The Maneclangs appealed the decision to the IAC but the IAC affirmed the CFI’s decision, they manifested that for lack of
interest on the part of Maza (the awardee in the public bidding), the parties desire to amicably settle the case by submitting a
Compromise Agreement praying that judgment be rendered recognizing their ownership over the land and the body of water
found within their titled properties. Petitioners stated that there would be no benefit on their part, but to the advantage of the
municipality instead, since it is clear that after the National Irrigation Authority built the dike over the land, no water gets in
or out of the land.
The stipulations contained in the Compromise Agreement partake of the nature of an adjudication of ownership in favor of
petitioners of the fishpond in dispute, which, as clearly found by the lower and appellate courts, was originally a creek forming a
tributary of the Agno River.

ISSUE: W/N the stipulations in the Compromise Agreement adjudicating ownership over the questioned fishpond in favor of the
Maneclangs were valid.

RULING: NO. The stipulations in the Compromise Agreement were null and void and have no legal effect for being contrary to law
and public policy. The stipulations partake of the nature of an adjudication of ownership in favor of the Maneclangs of the questioned
fishpond that was clearly found to be originally a creek forming a tributary of the Agno River, which belongs to the public domain and
is thus not susceptible to private appropriation and acquisitive prescription.
A creek, defined as a recess or arm extending from a river and participating in the ebb and flow of the sea, is a property
belonging to the public domain which is not susceptible to private appropriation and acquisitive prescription, and as a public
water, it cannot be registered under the Torrens System in the name of any individual.

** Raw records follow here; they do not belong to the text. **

Lemma waiting_step_runs n : runs (posn (fun x => queued x <= n)) (waiting_step cfg sha256) (fun f => posn (fun x => f = Next -> queued x <= n - 1)).
Proof.
  set (V := fun x : SS => queued x <= n). assert (keeps_view V) as HV by apply queued_keeps.
  assert (forall A (f : SM W A), quiet oid_of f -> fuel_ok sched_pos f -> runs (posn V) (sch f) (fun _ => posn V)) as Hs by (intros A f Hq Hf; by apply runs_sch).
  assert (runs (posn V) (ret Break) (fun f => posn (fun x => f = Next -> queued x <= n - 1))) as Hbreak by (apply runs_ret; by intros x [? _]).
  pose proof (fun qn => skip_request_runs qn n) as Hskip.
  unfold waiting_step. apply runs_get. intros x0 Hx0. eapply (runs_pre (posn V)); [| by intros x ->]. destruct (_ =? _); [done |].
  eapply runs_bind; [apply Hs; [apply quiet_select | apply fo_select] |]. intros [qn|]; [| by apply runs_raise].
  eapply runs_bind; [apply Hs; [apply quiet_peek | eauto with fuel] |]. intros i. eapply runs_bind; [apply Hs; [apply quiet_obj | apply fo_obj] |]. intros o.
  eapply (runs_bind _ (fun _ => posn V)).
  { destruct (_is_blocked_waiting_status _); [| by apply runs_ret].
    eapply runs_bind; [apply Hs; [apply quiet_promote; apply _ | apply fo_promote] | intros; by apply runs_ret]. }
  intros [|]; [done |]. destruct (lora_blocked cfg _ _); [done |].
  eapply runs_bind; [apply Hs; [apply quiet_gate; apply _ | apply fo_gate] |]. intros [|]; [done |].
  eapply runs_bind; [apply Hs; [apply quiet_computed | apply fo_waiting_computed] |]. intros [[[[[blocks local] external] computed] async]|]; [| done].
  eapply runs_bind; [apply Hs; [apply quiet_tokens | apply fo_waiting_tokens] |]. intros [[[[inputs k] nb] ext]|]; [| done].
  eapply runs_bind; [apply Hs; [apply quiet_obj | apply fo_obj] |]. intros o1. cbv zeta.
  eapply (runs_bind _ (fun _ => posn V)).
  { destruct inputs as [[|z zs]|]; try by apply runs_ret. destruct (_ && _); [| by apply runs_ret].
    eapply runs_post; [apply runs_lift, sum_embeds_ends |]. by intros a x [_ ?]. }
  intros net. eapply (runs_bind _ (fun _ => posn V)).
  { destruct (scheduler_reserve_full_isl cfg); [| by apply runs_ret]. apply Hs; [apply quiet_on_kv | eauto with fuel]. }
  intros fits. set (refuse := bind _ (fun _ => ret Break)).
  assert (runs (posn V) refuse (fun f => posn (fun x => f = Next -> queued x <= n - 1))) as Hrefuse.
  { eapply (runs_bind _ (fun _ => posn V)); [| by intros []]. destruct (has_encoder_inputs _); [| by apply runs_ret].
    apply Hs; [apply quiet_enc_free | apply fo_enc_free_request]. }
  destruct (negb fits); [done |]. eapply runs_bind; [apply Hs; [apply quiet_alloc_slots; apply _ | apply fo_alloc_slots] |]. intros [b|]; [| done].
  eapply (runs_bind _ (fun _ => posn V)).
  { destruct kv_connector; [| by apply runs_ret]. apply runs_get. intros y Hy. eapply (runs_pre (posn V)); [| by intros z ->].
    apply Hs; [apply quiet_upd_world | apply fo_upd_world]. }
  intros []. eapply runs_bind; [apply admit_request_runs | intros []; apply runs_ret; by intros x [? ?]].
Qed.
(** The lists after the request has stopped. *)
Lemma stop_lists rid keys a s i o : stopping rid keys a s i o ->
  rs_of (stop_acc a i o) s = filter (fun j => j <> i) (rs_of a s) /\ ws_of (stop_acc a i o) s = filter (fun j => j <> i) (ws_of a s) /\
  (i ∉ qitems (skipped_waiting s)).
Proof.
  intros Hs. pose proof (pl_nodup _ _ _ _ _ (ud_placed _ _ _ (sp_upd _ _ _ _ _ _ Hs))) as Hnd. rewrite app_nil_r, !NoDup_app in Hnd.
  setoid_rewrite elem_of_app in Hnd. destruct Hnd as (_ & N1 & _ & N2 & _).
  assert (forall l k : list Z, filter (fun j => j ∉ l ++ [i]) k = filter (fun j => j <> i) (filter (fun j => j ∉ l) k)) as Hflt.
  { intros l k. rewrite list_filter_filter. apply list_filter_iff. intros j. set_solver. }
  unfold stop_acc. destruct (stopping_place _ _ _ _ _ _ Hs) as [[E Hi] | (E & Hi & _)].
  - rewrite bool_decide_eq_true_2 by done. unfold rs_of, ws_of in *. simpl. rewrite Hflt. split; [done |]. rewrite (filter_ne_id (filter _ (qitems (waiting s)))); naive_solver.
  - rewrite bool_decide_eq_false_2 by done. unfold rs_of, ws_of in *. simpl. rewrite Hflt. rewrite (filter_ne_id (filter _ (running s))); [| naive_solver].
    split; [done |]. split; [done |]. naive_solver.
Qed.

Considering further that neither the mere construction of irrigation dikes by the NIA which prevented the water from flowing in and
out of the subject fishpond, nor its conversion into a fishpond, alter or change the nature of the creek as a property of the public
domain. The finding that the subject body of water is a creek belonging to the public domain is a factual determination binding upon
the SC. The Municipality of Bugallon, acting thru its duly-constituted municipal council is clothed with authority to pass, as it did, the
two resolutions dealing with its municipal waters, and it cannot be said that petitioners were deprived of their right to due process as
mere publication of the notice of the public bidding suffices as a constructive notice to the whole world.